State Attorney General Jerry Brown on Monday urged
the California Public Employees' Retirement System
and the State Teachers' Retirement System to "honor
the state law" and divest themselves from companies
doing business in Iran. Brown, a likely candidate for governor this year, said
the pension funds should "show some leadership and
stop supporting companies that do business with a tyrannical
regime." He said the pension funds’ annual reports did not include necessary information
about divestiture. An October 2007 state law requires CalPERS and STRS to "annually report
holdings in companies doing business in the defense,
nuclear, petroleum, and natural gas industries in Iran
and to divest from any company that fails to take substantial
action to cease or limit operations in Iran," Brown’s office said.
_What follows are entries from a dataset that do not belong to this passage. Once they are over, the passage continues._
(** The loop that fills a list, in its order. *)
Fixpoint map_exec {A B} (f : A → exec B) (l : list A) : exec (list B) :=
  match l with
  | [] => Ret []
  | x :: l' => y ← f x; ys ← map_exec f l'; Ret (y :: ys)
  end.

(** ** Times and metadata *)

Definition make_namespace (now : Z) (n u : string) : Namespace :=
  {| ns_metadata := set_creation_timestamp (Some now) (set_uid (Some u) (set_name (Some n) meta_default));
     ns_phase := Some "Active" |}.

Definition make_event (now : Z) (n ns obj_kind obj_name reason message ty : string) : Event :=
  {| evt_metadata := set_creation_timestamp (Some now)
       (set_namespace (Some ns) (set_name (Some n) meta_default));
     evt_object := {| ref_kind := Some obj_kind; ref_name := Some obj_name; ref_namespace := Some ns |};
     evt_reason := reason; evt_message := message; evt_type := ty; evt_count := 1 |}.

Definition or_else {A} (o : option A) (d : A) : option A :=
  match o with Some _ => o | None => Some d end.

(** Filled where they are missing. *)
Definition default_namespace (ns : string) (m : ObjectMeta) : ObjectMeta :=
  set_namespace (or_else (om_namespace m) ns) m.
Definition default_name (n : string) (m : ObjectMeta) : ObjectMeta :=
  set_name (or_else (om_name m) n) m.

Definition fill_metadata (now : Z) (k : string) (m : ObjectMeta) : ObjectMeta :=
  let m := set_creation_timestamp (or_else (om_creation_timestamp m) now) m in
  let m := set_resource_version (or_else (om_resource_version m) "1") m in
  set_uid (or_else (om_uid m) (k +:+ "/" +:+ unwrap_or (om_namespace m) "default" +:+ "/"
                               +:+ unwrap_or (om_name m) "unknown")) m.
(* ===== verification/Served.v ===== *)
(** * Served: what the API server does to the world

    Every request is a sequence of steps of the running program ([Reach.world_step]), so
    what holds of reachable worlds holds under any requests; a request that fails
    changes nothing but the kernel; created objects are served back, deleted ones are gone,
    and a namespace takes its objects with it. *)
From S2P Require Import Prelude Text Utf8 Json Resources Proto Config Pool Netlink Nft NetMux Cri SpecBuilder Runtime Process Deployment Service Panics Policy Ingress Storage Registry World Reach Query Routes Api.

Create HintDb calm.
Create HintDb handlers.
Create HintDb steps.

(** ** Relations between the states of a handler *)

Section relations.
Context {S : Type} (R : S → S → Prop) `{!PreOrder R}.

Definition api_rel {A} (m : apiR S A) : Prop := ∀ s r s', m s = Ret (r, s') → R s s'.

Lemma api_bind_inv {A B} (m : apiR S A) (f : A → apiR S B) s r s' :
  (m ≫= f) s = Ret (r, s') →
  (∃ e, m s = Ret (inl e, s') ∧ r = inl e) ∨ ∃ a s1, m s = Ret (inr a, s1) ∧ f a s1 = Ret (r, s').
Proof. unfold mbind, apiR_bind. destruct (m s) as [[[e|a] s1]|]; [intros [= <- <-]| |done]; eauto 6. Qed.

#[local] Set Default Proof Using "Type*".

Lemma ar_bind {A B} (m : apiR S A) (f : A → apiR S B) :
  api_rel m → (∀ a, api_rel (f a)) → api_rel (m ≫= f).
Proof.
  intros Hm Hf s r s' [(e & H & _)|(a & s1 & H1 & H2)]%api_bind_inv; [by eapply Hm|].
  etrans; [by eapply Hm|by eapply Hf].
Qed.
Lemma ar_ret {A} (a : A) : api_rel (mret a).
Proof. by intros s r s' [= _ <-]. Qed.
Lemma ar_throw {A} e : api_rel (throw e : apiR S A).
Proof. by intros s r s' [= _ <-]. Qed.
Lemma ar_gets {A} (f : S → A) : api_rel (gets f).
Proof. by intros s r s' [= _ <-]. Qed.
Lemma ar_map_err {A} f (r : result A) : api_rel (map_err f r).
Proof. destruct r; [apply ar_ret|apply ar_throw]. Qed.
Lemma ar_or_throw {A} e (o : option A) : api_rel (or_throw e o).
Proof. destruct o; [apply ar_ret|apply ar_throw]. Qed.
Lemma ar_lift {A} (m : exec A) : api_rel (lift_exec m).
Proof. intros s r s'. unfold lift_exec. destruct m; [by intros [= _ <-]|done]. Qed.
Lemma ar_each {A} (f : A → apiR S unit) l : (∀ x, api_rel (f x)) → api_rel (api_each f l).
Proof. intros Hf. induction l as [|x l IH]; [apply ar_ret|]. by apply ar_bind. Qed.
End relations.

(** Handlers that never end with an error, and those whose answer is a success. *)
Definition sure {S A} (m : apiR S A) : Prop := ∀ s r s', m s = Ret (r, s') → ∃ a, r = inr a.
Definition fine {S} (m : apiR S Response) : Prop :=
  ∀ s r s', m s = Ret (r, s') → ∃ resp, r = inr resp ∧ code resp < 400.

Section outcomes.
Context {S : Type}.
Lemma sure_bind {A B} (m : apiR S A) (f : A → apiR S B) : sure m → (∀ a, sure (f a)) → sure (m ≫= f).
Proof.
  intros Hm Hf s r s' [(e & H & _)|(a & s1 & _ & H)]%api_bind_inv; [|by eapply Hf].
  by destruct (Hm _ _ _ H).
Qed.
Lemma sure_ret {A} (a : A) : sure (mret a : apiR S A).
Proof. intros s r s' [= <- _]. eauto. Qed.
Lemma sure_gets {A} (f : S → A) : sure (gets f).
Proof. intros s r s' [= <- _]. eauto. Qed.
Lemma sure_lift {A} (m : exec A) : sure (lift_exec m : apiR S A).
Proof. intros s r s'. unfold lift_exec. destruct m; [intros [= <- _]; eauto|done]. Qed.
Lemma sure_each {A} (f : A → apiR S unit) l : (∀ x, sure (f x)) → sure (api_each f l).
Proof. intros Hf. induction l as [|x l IH]; [apply sure_ret|]. by apply sure_bind. Qed.
Lemma fine_bind {A} (m : apiR S A) (f : A → apiR S Response) :
  sure m → (∀ a, fine (f a)) → fine (m ≫= f).
Proof.
  intros Hm Hf s r s' [(e & H & _)|(a & s1 & _ & H)]%api_bind_inv; [|by eapply Hf].
  by destruct (Hm _ _ _ H).
Qed.
Lemma fine_ret resp : code resp < 400 → fine (mret resp : apiR S Response).
Proof. intros H s r s' [= <- _]. eauto. Qed.
End outcomes.

Create HintDb api.
#[export] Hint Resolve sure_bind sure_ret sure_gets sure_lift sure_each : api.

(** Walks through a handler: its binds, tests and matches. *)
Ltac walk bind leaf :=
  repeat first
    [ progress intros
    | solve [leaf]
    | apply bind
    | case_match ].

(** ** The steps *)

Section served.
Context `{HO : HashOrder} `{UC : UnicodeCase} {K KN net : Type} `{FS : FileSystem K}
        `{IJ : ImageConfigJson} `{OS : ContainerOS K} `{SO : StorageOS K} `{AC : ApiCodec}.
Variable errno_name : Z → string.
Variable transact : bytes → K → result bytes * K.
Variable open_netns : Z → K → bool.
Variable set_netns : Z → K → bool * K.
Variable cg : CgroupManager.
Variable base : string.
Variable is_root : bool.
Variable new_uuid : K → string * K.
Variable batch_send : batch net → KN → send_outcome * KN.
Variable parse_net : string → option net.
Variable pick : World K KN → nat.
Variable cfg : Config.
Variable now : Z.
Variable now_text : string.
Variable parse_rfc3339 : string → option Z.
Variable arch : string.
Variable parallelism : option Z.
Variable other : Handler → list string → Request → Supervisor K → Response * K.
Implicit Types s : AppState K KN.

Abbreviation world_step := (world_step errno_name transact open_netns set_netns cg base is_root
  new_uuid batch_send parse_net pick).
Abbreviation registry_apply := (registry_apply errno_name transact open_netns set_netns cg base is_root
  new_uuid batch_send parse_net pick now).
Abbreviation registry_delete := (registry_delete errno_name transact open_netns set_netns cg base is_root
  new_uuid batch_send parse_net pick now).
Abbreviation drop_resource := (drop_resource errno_name transact open_netns set_netns cg base is_root
  new_uuid batch_send parse_net pick now).
Abbreviation run_handler := (run_handler errno_name transact open_netns set_netns cg base is_root
  new_uuid batch_send parse_net pick cfg now now_text parse_rfc3339 arch parallelism other).
Abbreviation handle := (handle errno_name transact open_netns set_netns cg base is_root
  new_uuid batch_send parse_net pick cfg now now_text parse_rfc3339 arch parallelism other).

Definition steps s s' : Prop := rtc world_step (app_world s) (app_world s').

#[export] Instance steps_preorder : PreOrder steps.
Proof. split; [intros s; apply rtc_refl|]. intros s1 s2 s3. unfold steps. intros H1 H2. by etrans. Qed.

Abbreviation leads := (api_rel steps).

Lemma steps_one s s' : world_step (app_world s) (app_world s') → steps s s'.
Proof. apply rtc_once. Qed.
The attorney general said both pension funds filed
annual reports at the end of last year, but that those
documents did not say whether investments in companies
with ties to Iran have been reduced and did not give
a timeline of divestiture. "What it boils down to is that he is looking for some
additional information that is not in the report, and
we’d be happy to consider it (his request)," said CalPERS spokesman Brad Pacheco. CalPERS has more than 1.6 million members and more than $200 billion in assets. CalSTRS is the largest teachers'
retirement fund in the country with 833,000 members and more than $130 billion in assets.